Fig. 6: Detection of cell cycle changes and treatment-related CalR translocation.

A, B Two-step cell cycle analysis: Cells were counted, adjusted to equal numbers, lysed, and stained with DAPI prior to measurement. DNA content was measured using the NucleoCounter® NC-3000™ system. Mean + SD; n = 3 biological replicates. One-way ANOVA (Tukey’s multiple comparisons test). *p < 0.05; ***p < 0.001; ****p < 0.0001 vs. ctrl. ^##p < 0.01; ^###p < 0.001; ^####p < 0.0001 vs. monotherapy. C Apoptosis/necrosis assay. Flow cytometry was done to quantify the number of dead cells after 2 × 72 h treatment.

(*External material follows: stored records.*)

(* ===== verification/Dedup.v ===== *)
(** Crate [dedup] (crates/dedup/src/lib.rs): the content hash and the in-memory
    deduper the modular pipeline uses. *)
From S2P Require Import Prelude Errors Common Traits Externals.

Section dedup.
Context `{Crates}.

(** [ContentHash::from_bytes] (crates/common/src/lib.rs). *)
Definition ContentHash_from_bytes (hash : bytes) : ContentHash := mkContentHash (hex_encode hash).

Definition hash_content (data : bytes) : ContentHash := ContentHash_from_bytes (blake3_hash data).

Record Blake3Deduper := mkBlake3Deduper {
  dd_index : gmap ContentHash SegmentId;
  dd_stats : DedupStats;
}.

Definition Blake3Deduper_new : Blake3Deduper := mkBlake3Deduper ∅ DedupStats_new.

Definition check_dedup (hash : ContentHash) (d : Blake3Deduper) : option SegmentId :=
  dd_index d !! hash.

Definition register_content (hash : ContentHash) (segment : SegmentId) (d : Blake3Deduper) :
    Blake3Deduper :=
  mkBlake3Deduper (<[hash := segment]> (dd_index d)) (dd_stats d).

Definition update_stats (segment_len : Z) (was_deduped : bool) (d : Blake3Deduper) :
    Blake3Deduper :=
  mkBlake3Deduper (dd_index d) (add_segment segment_len was_deduped (dd_stats d)).

Definition stats (d : Blake3Deduper) : DedupStats := dd_stats d.

#[export] Instance Blake3DeduperTrait : Deduper Blake3Deduper :=
  {| tr_hash_content := hash_content; tr_check_dedup := check_dedup;
     tr_register_content := λ hash segment, modify (register_content hash segment);
     tr_update_stats := update_stats; tr_stats := stats |}.
End dedup.
Lemma loop_spec D G policy enc data p :
  hash_injective_on D → chunks_ok D (compression policy) data → fits data p →
  pipe_inv D [] G p → (enc = true → is_Some (key_manager p)) →
  wp (foldM (write_chunk policy enc) (0, [], DedupStats_new) (chunks SEGMENT_SIZE data))
    (λ acc p', pipe_inv D acc.1.2 G p' ∧ ∃ outs,
       Forall2 (seg_reads p' (compression policy)) acc.1.2 outs ∧ concat outs = data)
    (λ _, pipe_inv D [] G) p.
Proof.
  intros Hinj Hok Hfits Hi Hkm.
  set (cs := chunks SEGMENT_SIZE data).
  eapply wp_mono.
  - apply (wp_foldM (λ acc rest q, ∃ outs, outs ++ rest = cs ∧
      writing D G policy enc acc.1.2 outs (lenZ (concat rest)) (lenZ rest) q)).
    + intros [[i ids] st] chunk rest q (outs & Hcs & Hw). cbn [fst snd] in *.
      assert (chunk ∈ cs) as Hin by (rewrite <- Hcs; apply elem_of_app; right; left).
      eapply wp_mono.
      * apply (write_chunk_spec D G policy enc i ids st outs chunk (lenZ (concat rest)) (lenZ rest));
          [done|by apply Hok| |apply lenZ_nonneg|apply lenZ_nonneg|].
        -- pose proof (chunks_bound SEGMENT_SIZE data ltac:(done)) as Hf.
           rewrite Forall_forall in Hf. specialize (Hf chunk Hin). unfold SEGMENT_SIZE in Hf. lia.
        -- cbn [concat] in Hw. by rewrite lenZ_app, lenZ_cons in Hw.
      * intros acc q' (id & st' & -> & Hw'). exists (outs ++ [chunk]). cbn [fst snd].
        split; [by rewrite <- app_assoc|done].
      * done.
    + exists []. split; [done|]. split; [done|]. split; [by constructor|]. split; [|done].
      unfold fits in Hfits. subst cs. by rewrite concat_chunks.
  - intros acc q (outs & Hcs & Hi' & Hr & _). split; [done|]. exists outs. split; [done|].
    rewrite app_nil_r in Hcs. subst outs cs. by apply concat_chunks.
  - done.
Qed.
(** Every record counts exactly the references to it, and each is referenced. *)
Definition refs_exact p : Prop :=
  ∀ id, refs p id = occ (capsules (rg p)) id ∧
    (is_Some (segment_map (lg p) !! id) ↔ 0 < occ (capsules (rg p)) id).

Lemma set_count_spec D G p s n :
  pipe_inv D [] G p → segment_map (lg p) !! seg_id s = Some s →
  n = occ (capsules (rg p)) (seg_id s) →
  wp (nv (update_segment_metadata (seg_id s) (set_refs n (seg_access_count s) s)))
    (λ _ p', pipe_inv D [] G p' ∧ rg p' = rg p ∧
       segment_map (lg p') =
         <[seg_id s := set_refs n (seg_access_count s) s]> (segment_map (lg p)))
    (λ _, pipe_inv D [] G) p.
Proof.
  intros Hi Hs ->. apply wp_nv. set (s' := set_refs _ _ s).
  pose proof (update_effect (seg_id s) s' (lg p)) as Hu.
  assert (∀ l', log_view l' = (nv_file (lg p), <[seg_id s := s']> (segment_map (lg p)), next_offset (lg p)) →
    pipe_inv D [] G (set_lg l' p)) as Hi'.
  { intros l' Hv. apply (pipe_inv_store D [] [] G p l' (seg_id s) s s'); try done.
    - apply seg_wf_set_refs; [|by eapply occ_u32].
      apply (proj2 (proj1 (pi_log _ _ _ _ Hi)) _ _ Hs).
    - intros j. rewrite countZ_nil. destruct (decide (j = seg_id s)) as [->|]; [simpl; lia|].
      pose proof (pi_refs _ _ _ _ Hi j) as Hr. rewrite countZ_nil in Hr. lia. }
  unfold wp. destruct (update_segment_metadata _ _ _) as [[u|e| ] l']; [|by apply Hi'|done].
  split; [by apply Hi'|]. split; [done|]. vs. by injection Hu as _ ? _.
Qed.

(** The recount's loop from [p]: every record not in [rest] counts its references. *)
Definition recounting D G p (rest : list Segment) q : Prop :=
  pipe_inv D [] G q ∧ rg q = rg p ∧ NoDup (seg_id <$> rest) ∧
  (∀ s, s ∈ rest → segment_map (lg q) !! seg_id s = Some s) ∧
  ∀ id s, segment_map (lg q) !! id = Some s →
    id ∈ seg_id <$> rest ∨ seg_ref_count s = occ (capsules (rg p)) id.

Lemma recount_step D G p s rest q :
  recounting D G p (s :: rest) q →
  let n := occ (capsules (rg p)) (seg_id s) in
  wp (if negb (seg_ref_count s =? n)
      then nv (update_segment_metadata (seg_id s) (set_refs n (seg_access_count s) s)) else ret tt)
    (λ _, recounting D G p rest) (λ _, pipe_inv D [] G) q.
Proof.
  intros (Hq & Hrg & [Hni Hnd]%NoDup_cons & Hin & Hdone) n. pose proof (Hin s ltac:(by left)) as Hs.
  destruct (Z.eqb_spec (seg_ref_count s) n) as [Heq|Hne]; cbn [negb].
  - unfold wp, ret. split_and!; try done.
    + intros s' ?. apply Hin. by right.
    + intros id s' Hs'. destruct (Hdone id s' Hs') as [Hr|?]; [|by right].
      rewrite fmap_cons in Hr. apply elem_of_cons in Hr as [->|?]; [|by left].
      right. rewrite Hs in Hs'. injection Hs' as <-. exact Heq.
  - eapply wp_mono; [apply (set_count_spec D G q s); [done|done|by rewrite Hrg]| |done].
    intros [] q' (Hq' & Hrg' & Hm'). split_and!; [done|congruence|done|..].
    + intros s' Hs'. rewrite Hm', lookup_insert_ne; [apply Hin; by right|].
      intros Heq. apply Hni. apply list_elem_of_fmap. by exists s'.
    + intros id s'. rewrite Hm'. intros [[<- <-]|[Hid Hs']]%lookup_insert_Some; [by right|].
      destruct (Hdone id s' Hs') as [Hr|?]; [|by right].
      rewrite fmap_cons in Hr. apply elem_of_cons in Hr as [->|?]; [done|by left].
Qed.
Lemma write_new_synced data cr hash meta p id q :
  write_new_segment data cr hash meta p = (Ok id, q) → synced (lg q).
Proof.
  unfold write_new_segment. intros (i & p1 & _ & (s & p2 & _ & (u & p3 & Hu & [= _ <-])%bind_Ok)%bind_Ok)%bind_Ok.
  eapply map_err_nv_synced; [|exact Hu]. intros l x l'. unfold update_segment_metadata, bind, modify.
  apply save_map_synced.
Qed.

Lemma place_synced policy h final cr meta st p x q :
  place_segment policy h final cr meta st p = (Ok x, q) → synced (lg q).
Proof.
  unfold place_segment. destruct (dedupe policy).
  2:{ intros (i & p1 & Hw & [= _ <-])%bind_Ok. by eapply write_new_synced. }
  intros (o & p1 & _ & Hk)%bind_Ok. destruct o as [id|].
  - apply bind_Ok in Hk as (s & p2 & Hi & [= _ <-]). eapply map_err_nv_synced; [|exact Hi].
    intros l y l'. unfold increment_refcount, bind, gets, lift, modify, ret.
    destruct (segment_map l !! id); cbn [ok_or]; [|done].
    destruct (save_segment_map _) as [[u|e| ] l1] eqn:Hs; [|done..]. intros [= _ <-]. by eapply save_map_synced.
  - apply bind_Ok in Hk as (i & p2 & Hw & (u & p3 & Hr & [= _ <-])%bind_Ok).
    apply write_new_synced in Hw. revert Hr. unfold map_err, reg, on_store, on_registry, zoom.
    destruct (register_content _ _ _) as [[v|e| ] r']; [|done..]. by intros [= _ <-].
Qed.

Lemma write_chunk_synced policy enc i ids st chunk p acc q :
  write_chunk policy enc (i, ids, st) chunk p = (Ok acc, q) → synced (lg q).
Proof.
  unfold write_chunk. intros ([v r] & p1 & _ & ([f m] & p2 & _ & ([id st'] & p3 & Hp & [= _ <-])%bind_Ok)%bind_Ok)%bind_Ok.
  by eapply place_synced.
Qed.

Lemma loop_synced policy enc cs acc p acc' q :
  foldM (write_chunk policy enc) acc cs p = (Ok acc', q) →
  acc.1.2 = [] ∨ synced (lg p) → acc'.1.2 = [] ∨ synced (lg q).
Proof.
  revert acc p. induction cs as [|x cs IH]; intros acc p; simpl; [by intros [= <- <-]|].
  intros (acc1 & p1 & Hw & Hrest)%bind_Ok _. eapply IH; [exact Hrest|]. right.
  destruct acc as [[i ids] st]. by eapply write_chunk_synced.
Qed.

Lemma write_synced c now data policy p c' q :
  write_capsule_with_policy c now data policy p = (Ok c', q) →
  ∃ cap, capsules (rg q) !! c = Some cap ∧ reg_synced (rg q) ∧
    (cap_segments cap = [] ∨ synced (lg q)).
Proof.
  unfold write_capsule_with_policy.
  intros (k & p1 & [= <- <-] & ([[i ids] st] & p2 & Hloop & (u & p3 & Hadd & (v & p4 & Hc & [= _ <-])%bind_Ok)%bind_Ok)%bind_Ok)%bind_Ok.
  apply loop_synced in Hloop; [|by left]. cbn [fst snd] in Hloop.
  assert (lg p3 = lg p2) as Hl.
  { destruct (0 <? bytes_saved st); [|by injection Hadd as _ <-]. revert Hadd.
    unfold map_err, reg, on_store, on_registry, zoom, add_deduped_bytes, modify. by intros [= _ <-]. }
  revert Hc. unfold map_err, reg, on_store, on_registry, zoom.
  pose proof (create_spec now c (lenZ data) ids policy (registry (store p3))) as Hs.
  destruct (create_capsule_with_segments _ _ _ _ _ _) as [[w|e| ] r']; [|done..].
  destruct Hs as (t & _ & _ & Hsync & (Hcaps & _)%state_of_eq). simpl in Hcaps. intros [= _ <-].
  exists (mkCapsule c (lenZ data) ids t policy 0). split; [|split; [done|]].
  - unfold rg. cbn [store registry]. by rewrite Hcaps, lookup_insert_eq.
  - cbn [cap_segments]. unfold lg. cbn [store nvram]. fold (lg p3). by rewrite Hl.
Qed.
End restart.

Early apoptotic cells: Yo-Pro-1⁺/PI^-, late apoptotic cells: Yo-Pro-1⁺/PI⁺, necrotic cells: Yo-Pro^-1^-/PI^-. n = 3 biological replicates. One^-way ANOVA (Tukey’s multiple comparisons test). *p < 0.05; **p < 0.01; ***p < 0.001 vs. ctrl; ^#p < 0.05; ^##p < 0.01; ^###p < 0.001 vs. monotherapy. D, E Immunogenic cell death analysis of NB cells ⁽LAN-1, CHLA-90) was done by flow cytometry using PE anti-calreticulin antibody. D Representative flow cytometry plots of LAN-1 and CHLA-90 cells. E Quantitative analysis. A–E Doses: RA (both cell lines): 1.5 µM; LAN-1 abemaciclib: 0.2 µM; fadraciclib: 0.4 µM; CHLA-90: abemaciclib: 1.0 µM: fadraciclib: 1 µM; Mean + SD; n = 3 biological replicates. One-way ANOVA (Tukey’s multiple comparisons test). *p < 0.05; ***p < 0.001; ****p < 0.0001 vs. ctrl; ^#p < 0.05; ^##p < 0.01; ^###p < 0.001; ^####p < 0.0001 vs. monotherapy.